Task instructions →
Show each line from the listing that includes the word "mkRelay".

Records for this task →

(* ===== verification/RelayControl.v ===== *)
(** * RelayControl: the control channel

    Models [controlServerThread], [handleCommand], [setBandwidth],
    [TuneFrequency] and [sendCtrlResponse] of [src/sdr-relay], and the line
    loop of [ctrlReaderThread] in [src/sdr-daemon/src/main.cpp], which is the
    same code.

    The two ends exchange lines of JSON.  A parsed command is the values of its
    members; reading a member of the wrong type throws, which the server
    answers.  The hardware is the list of the calls made to it; [device] says
    whether the SDR API gives the parameters of the device. *)

From Stdlib Require Import ZArith List Lia Bool String SpecFloat.
Import ListNotations.
From S2P Require Import Prelude.
#[local] Open Scope Z_scope.

Abbreviation double := spec_float.
Abbreviation len := List.length.
Abbreviation concat := List.concat.

(** ** Lines *)

(** [line_buf.find('\n')], [substr] and [erase]: the first line and the rest. *)
Fixpoint take_line (line_buf : list Z) : option (list Z * list Z) :=
  match line_buf with
  | [] => None
  | c :: l =>
      if c =? 10 then Some ([], l)
      else match take_line l with Some (line, rest) => Some (c :: line, rest) | None => None end
  end.

(** The inner loop: the lines handled, and what stays in [line_buf]. *)
Fixpoint lines_loop (fuel : nat) (line_buf : list Z) : list (list Z) * list Z :=
  match fuel with
  | O => ([], line_buf)
  | S fuel' =>
      match take_line line_buf with
      | None => ([], line_buf)
      | Some (line, rest) =>
          let '(ls, rest) := lines_loop fuel' rest in
          (match line with [] => ls | _ => line :: ls end, rest)
      end
  end.
Definition recv_chunk (line_buf chunk : list Z) : list (list Z) * list Z :=
  let line_buf := line_buf ++ chunk in lines_loop (S (len line_buf)) line_buf.

(** A connection that delivers these chunks. *)
Fixpoint session (line_buf : list Z) (chunks : list (list Z)) : list (list Z) * list Z :=
  match chunks with
  | [] => ([], line_buf)
  | chunk :: chunks' =>
      let '(ls, line_buf) := recv_chunk line_buf chunk in
      let '(ls', line_buf) := session line_buf chunks' in
      (ls ++ ls', line_buf)
  end.

(** What the other end sends: [json_str + "\n"]. *)
Definition send_line (line : list Z) : list Z := line ++ [10].

(** ** Commands *)

Inductive Member (A : Type) := Missing | Value (a : A) | WrongType.
Arguments Missing {A}.
Arguments Value {A} a.
Arguments WrongType {A}.
Record CmdObject := mkCmd { command : Member string; freq : Member double; bw : Member string; agc : Member string; lna : Member Z }.

(** A line, parsed: no JSON, JSON that is not an object, or an object. *)
Inductive Json := NotJson | NotObject | Object (o : CmdObject).

Inductive Bw := BW_0_200 | BW_0_300 | BW_0_600 | BW_1_536.
Inductive HwCall :=
| UpdateBw (b : Bw)
| UpdateDecimation (factor : Z)
| UpdateAgcLna (lna : Z) (agc_disabled : bool)
| UpdateFreq (hz : double)
| StartScan.

(** The events sent back: the empty string, [configure_ack], and the two
    errors. *)
Inductive Response := NoResponse | ConfigureAck | BadJson | UnknownCommand (command : string).

Record Relay := mkRelay { g_scanning : bool; calls : list HwCall; ctrl_fd : Z; responses : list Response }.

(** Computations that change the relay and may throw. *)
Definition M (A : Type) : Type := Relay -> Relay * option A.
Definition ret {A} (a : A) : M A := fun s => (s, Some a).
Definition bind {A B} (m : M A) (k : A -> M B) : M B :=
  fun s => match m s with (s', Some a) => k a s' | (s', None) => (s', None) end.
Definition throw {A} : M A := fun s => (s, None).
Definition hw (c : HwCall) : M unit := fun s => (mkRelay (g_scanning s) (calls s ++ [c]) (ctrl_fd s) (responses s), Some tt).
Definition set_mode (scanning : bool) : M unit := fun s => (mkRelay scanning (calls s) (ctrl_fd s) (responses s), Some tt).

Declare Scope relay_scope.
Delimit Scope relay_scope with relay.
Notation "x <- m ;; k" := (bind m (fun x => k)) (at level 61, m at next level, right associativity) : relay_scope.
Notation "m ;;; k" := (bind m (fun _ => k)) (at level 61, right associativity) : relay_scope.
#[local] Open Scope relay_scope.

(** [cmd.value(key, default)] *)
Definition value {A} (m : Member A) (default : A) : M A :=
  match m with Missing => ret default | Value a => ret a | WrongType => throw end.

(** 1000000.0 and 88.1 *)
Definition million : double := S754_finite false 8589934592000000 (-33).
Definition f_88_1 : double := S754_finite false 6199486362052198 (-46).

Definition DECIMATION_FACTOR : Z := 4.

Section Commands.
Variable device : bool.

Definition TuneFrequency (hz : double) : M unit := if negb device then ret tt else hw (UpdateFreq hz).
Definition setBandwidth (b : Bw) : M unit :=
  if negb device then ret tt else hw (UpdateBw b) ;;; hw (UpdateDecimation DECIMATION_FACTOR).

Definition bwEnum (b : string) : Bw :=
  if String.eqb b "BW_1_536" then BW_1_536
  else if String.eqb b "BW_0_600" then BW_0_600
  else if String.eqb b "BW_0_300" then BW_0_300
  else BW_0_200.

Definition handleCommand (cmd : Json) : M Response :=
  match cmd with
  | NotJson | NotObject => throw
  | Object o =>
      c <- value (command o) ""%string ;;
      if String.eqb c "TUNE" then
        f <- value (freq o) f_88_1 ;;
        TuneFrequency (SFmul 53 1024 f million) ;;;
        ret NoResponse
      else if String.eqb c "CONFIGURE" then
        f <- value (freq o) f_88_1 ;;
        b <- value (bw o) "BW_0_200"%string ;;
        a <- value (agc o) "off"%string ;;
        n <- value (lna o) 4 ;;
        setBandwidth (bwEnum b) ;;;
        (if device then hw (UpdateAgcLna n (String.eqb a "off")) else ret tt) ;;;
        TuneFrequency (SFmul 53 1024 f million) ;;;
        ret ConfigureAck
      else if String.eqb c "SCAN" then
        set_mode true ;;;
        hw StartScan ;;;
        ret NoResponse
      else ret (UnknownCommand c)
  end.

Definition sendCtrlResponse (r : Response) (s : Relay) : Relay :=
  if ctrl_fd s =? -1 then s else mkRelay (g_scanning s) (calls s) (ctrl_fd s) (responses s ++ [r]).

(** One line in [controlServerThread]. *)
Definition handle_line (cmd : Json) (s : Relay) : Relay :=
  match handleCommand cmd s with
  | (s', Some NoResponse) => s'
  | (s', Some response) => sendCtrlResponse response s'
  | (s', None) => sendCtrlResponse BadJson s'
  end.

(** A connection: [parse] is the JSON parser. *)
Definition controlServer (parse : list Z -> Json) (client_fd : Z) (chunks : list (list Z)) (s : Relay) : Relay :=
  let s := mkRelay (g_scanning s) (calls s) client_fd (responses s) in
  let s := fold_left (fun s line => handle_line (parse line) s) (fst (session [] chunks)) s in
  mkRelay (g_scanning s) (calls s) (-1) (responses s).
End Commands.

(** ** Lines do not depend on the chunks *)

Lemma take_line_rest b line rest : take_line b = Some (line, rest) -> b = line ++ 10 :: rest /\ ~ In 10 line.
Proof.
  revert line. induction b as [|c b IH]; intros line E; cbn in E; [discriminate|].
  destruct (Z.eqb_spec c 10) as [->|Hc]; [injection E as <- <-; auto|].
  destruct (take_line b) as [[l r]|]; [|discriminate]. injection E as <- <-. destruct (IH l eq_refl) as [-> Hn].
  split; [reflexivity|]. cbn. intros [H|H]; [lia|auto].
Qed.

Lemma take_line_app b x : take_line (b ++ x) =
  match take_line b with
  | Some (line, rest) => Some (line, rest ++ x)
  | None => match take_line x with Some (line, rest) => Some (b ++ line, rest) | None => None end
  end.
Proof.
  induction b as [|c b IH]; cbn [app take_line]; [now destruct (take_line x) as [[l r]|]|].
  destruct (c =? 10); [reflexivity|]. rewrite IH. destruct (take_line b) as [[l r]|]; [reflexivity|].
  destruct (take_line x) as [[l r]|]; reflexivity.
Qed.

Lemma lines_fuel f1 f2 b : (len b < f1)%nat -> (len b < f2)%nat -> lines_loop f1 b = lines_loop f2 b.
Proof.
  revert f2 b. induction f1 as [|f1 IH]; intros [|f2] b H1 H2; try lia. cbn [lines_loop].
  destruct (take_line b) as [[l r]|] eqn:E; [|reflexivity]. apply take_line_rest in E as [-> _].
  rewrite length_app in *. cbn [List.length] in *. rewrite (IH f2 r) by lia. reflexivity.
Qed.

Definition all_lines (b : list Z) : list (list Z) * list Z := lines_loop (S (len b)) b.

Lemma all_lines_step b : all_lines b =
  match take_line b with
  | None => ([], b)
  | Some (line, rest) => let '(ls, r) := all_lines rest in (match line with [] => ls | _ => line :: ls end, r)
  end.
Proof.
  unfold all_lines. cbn [lines_loop]. destruct (take_line b) as [[l r]|] eqn:E; [|reflexivity].
  apply take_line_rest in E as [-> _]. rewrite (lines_fuel _ (S (len r)) r); [reflexivity| |lia]. rewrite length_app. cbn [List.length]. lia.
Qed.

Lemma all_lines_app b x : all_lines (b ++ x) =
  let '(l1, r1) := all_lines b in let '(l2, r2) := all_lines (r1 ++ x) in (l1 ++ l2, r2).
Proof.
  induction b as [b IH] using (induction_ltof1 _ (@List.length Z)); unfold ltof in IH.
  rewrite (all_lines_step (b ++ x)), (all_lines_step b), take_line_app. destruct (take_line b) as [[l r]|] eqn:E.
  - assert (Hlt : (len r < len b)%nat) by (apply take_line_rest in E as [-> _]; rewrite length_app; cbn [List.length]; lia).
    rewrite (IH r Hlt). destruct (all_lines r) as [l1 r1]. destruct (all_lines (r1 ++ x)) as [l2 r2]. destruct l; reflexivity.
  - rewrite (all_lines_step (b ++ x)), take_line_app, E. destruct (take_line x) as [[l r]|]; [|reflexivity].
    destruct (all_lines r); reflexivity.
Qed.

Lemma session_all line_buf chunks : take_line line_buf = None -> session line_buf chunks = all_lines (line_buf ++ concat chunks).
Proof.
  revert line_buf. induction chunks as [|c cs IH]; intros lb Hl; cbn [session concat].
  - rewrite app_nil_r, all_lines_step, Hl. reflexivity.
  - change (recv_chunk lb c) with (all_lines (lb ++ c)). rewrite app_assoc, (all_lines_app (lb ++ c)).
    destruct (all_lines (lb ++ c)) as [l1 r1] eqn:E1.
    assert (Hr : take_line r1 = None).
    { clear - E1. revert l1 E1. generalize (lb ++ c) as b. intros b.
      induction b as [b IH] using (induction_ltof1 _ (@List.length Z)); unfold ltof in IH. intros l1 E. rewrite all_lines_step in E.
      destruct (take_line b) as [[l r]|] eqn:Et; [|injection E as _ <-; exact Et].
      assert (Hlt : (len r < len b)%nat) by (apply take_line_rest in Et as [-> _]; rewrite length_app; cbn [List.length]; lia).
      destruct (all_lines r) as [l2 r2] eqn:E2. injection E as _ <-. exact (IH r Hlt l2 E2). }
    rewrite (IH r1 Hr). reflexivity.
Qed.

Lemma all_lines_sent lines : Forall (fun l => ~ In 10 l) lines ->
  all_lines (concat (map send_line lines)) = (filter (fun l => match l with [] => false | _ => true end) lines, []).
Proof.
  induction 1 as [|l lines Hl _ IH]; [reflexivity|]. cbn [map concat filter]. rewrite all_lines_step.
  assert (E : take_line (send_line l ++ concat (map send_line lines)) = Some (l, concat (map send_line lines))).
  { unfold send_line. rewrite <- app_assoc. cbn [app]. clear - Hl. induction l as [|c l IHl]; cbn [app take_line]; [reflexivity|].
    destruct (Z.eqb_spec c 10) as [->|]; [exfalso; apply Hl; now left|]. rewrite IHl; [reflexivity|]. intros H. apply Hl. now right. }
  rewrite E, IH. destruct l; reflexivity.
Qed.

(** ** Theorems *)

(** C36: the lines that either end handles depend on the bytes of the
    connection only, not on how they arrive: cutting the stream into any chunks
    gives the lines of the whole stream, and whatever non-empty lines without a
    newline the peer sent come out once each and in order. *)
Theorem ctrl_lines_chunking chunks :
  session [] chunks = all_lines (concat chunks) /\
  (forall lines, Forall (fun l => ~ In 10 l /\ l <> []) lines -> concat chunks = concat (map send_line lines) ->
     session [] chunks = (lines, [])).
Proof.
  split; [now apply session_all|]. intros lines Hl E. rewrite session_all, E by reflexivity. cbn [app]. rewrite all_lines_sent.
  - f_equal. clear E. induction Hl as [|l lines [_ Hne] _ IH]; [reflexivity|]. cbn [filter]. destruct l; [congruence|]. now rewrite IH.
  - eapply Forall_impl; [|exact Hl]. now intros l [H _].
Qed.

Lemma ctrl_lines_chunking_witness : session [] [[1; 2; 10; 3]; [4]; [10]] = ([[1; 2]; [3; 4]], []).
Proof.
  apply (proj2 (ctrl_lines_chunking [[1; 2; 10; 3]; [4]; [10]])); [|reflexivity].
  repeat constructor; try discriminate; cbn; lia.
Defined.

Lemma bind_calls {A B} (m : M A) (k : A -> M B) s s' : bind m k s = (s', None) ->
  m s = (s', None) \/ exists s1 a, m s = (s1, Some a) /\ k a s1 = (s', None).
Proof. unfold bind. destruct (m s) as [s1 [a|]]; [right; eauto|left; congruence]. Qed.

Lemma value_throw {A} (m : Member A) d s s' : value m d s = (s', None) -> s' = s.
Proof. destruct m; cbn; intros E; inversion E; reflexivity. Qed.
Lemma value_state {A} (m : Member A) d s s' a : value m d s = (s', Some a) -> s' = s.
Proof. destruct m; cbn; intros E; inversion E; reflexivity. Qed.

Lemma tune_total device hz s : exists s', TuneFrequency device hz s = (s', Some tt).
Proof. unfold TuneFrequency. destruct device; eexists; reflexivity. Qed.
Lemma bandwidth_total device b s : exists s', setBandwidth device b s = (s', Some tt).
Proof. unfold setBandwidth. destruct device; eexists; reflexivity. Qed.

(** A command is all or nothing: if a member has the wrong type, or the
    line is no JSON object, nothing is done to the device and the mode, and the
    client gets exactly one error message. *)
Theorem relay_command_atomic device cmd s s' : handleCommand device cmd s = (s', None) ->
  s' = s /\ handle_line device cmd s = sendCtrlResponse BadJson s.
Proof.
  intros H. assert (E : s' = s).
  { unfold handleCommand in H. destruct cmd as [| |o]; [injection H as H; now symmetry..|].
    apply bind_calls in H as [H|(s1 & c & Hc & H)]; [now apply value_throw in H|]. apply value_state in Hc as ->.
    destruct (String.eqb c "TUNE").
    { apply bind_calls in H as [H|(s1 & f & Hf & H)]; [now apply value_throw in H|]. apply value_state in Hf as ->.
      destruct (tune_total device (SFmul 53 1024 f million) s) as (s2 & E2). unfold bind in H. rewrite E2 in H. discriminate. }
    destruct (String.eqb c "CONFIGURE").
    { do 4 (apply bind_calls in H as [H|(s1 & ? & Hf & H)]; [now apply value_throw in H|]; apply value_state in Hf as ->).
      exfalso. destruct (bandwidth_total device (bwEnum x0) s) as (s2 & E2). unfold bind in H. rewrite E2 in H.
      destruct device; cbn in H; discriminate. }
    destruct (String.eqb c "SCAN"); cbn in H; discriminate. }
  split; [exact E|]. unfold handle_line. rewrite H, E. reflexivity.
Qed.

Lemma relay_command_atomic_witness :
  let s := mkRelay false [] 5 [] in
  let cmd := Object (mkCmd (Value "CONFIGURE"%string) Missing WrongType Missing Missing) in
  s = s /\ handle_line true cmd s = sendCtrlResponse BadJson s.
Proof.
  apply (relay_command_atomic true (Object (mkCmd (Value "CONFIGURE"%string) Missing WrongType Missing Missing)) (mkRelay false [] 5 [])).
  reflexivity.
Defined.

Written solution →
Record Relay := mkRelay { g_scanning : bool; calls : list HwCall; ctrl_fd : Z; responses : list Response }.
Definition hw (c : HwCall) : M unit := fun s => (mkRelay (g_scanning s) (calls s ++ [c]) (ctrl_fd s) (responses s), Some tt).
Definition set_mode (scanning : bool) : M unit := fun s => (mkRelay scanning (calls s) (ctrl_fd s) (responses s), Some tt).
  if ctrl_fd s =? -1 then s else mkRelay (g_scanning s) (calls s) (ctrl_fd s) (responses s ++ [r]).
  let s := mkRelay (g_scanning s) (calls s) client_fd (responses s) in
  mkRelay (g_scanning s) (calls s) (-1) (responses s).
  let s := mkRelay false [] 5 [] in
  apply (relay_command_atomic true (Object (mkCmd (Value "CONFIGURE"%string) Missing WrongType Missing Missing)) (mkRelay false [] 5 [])).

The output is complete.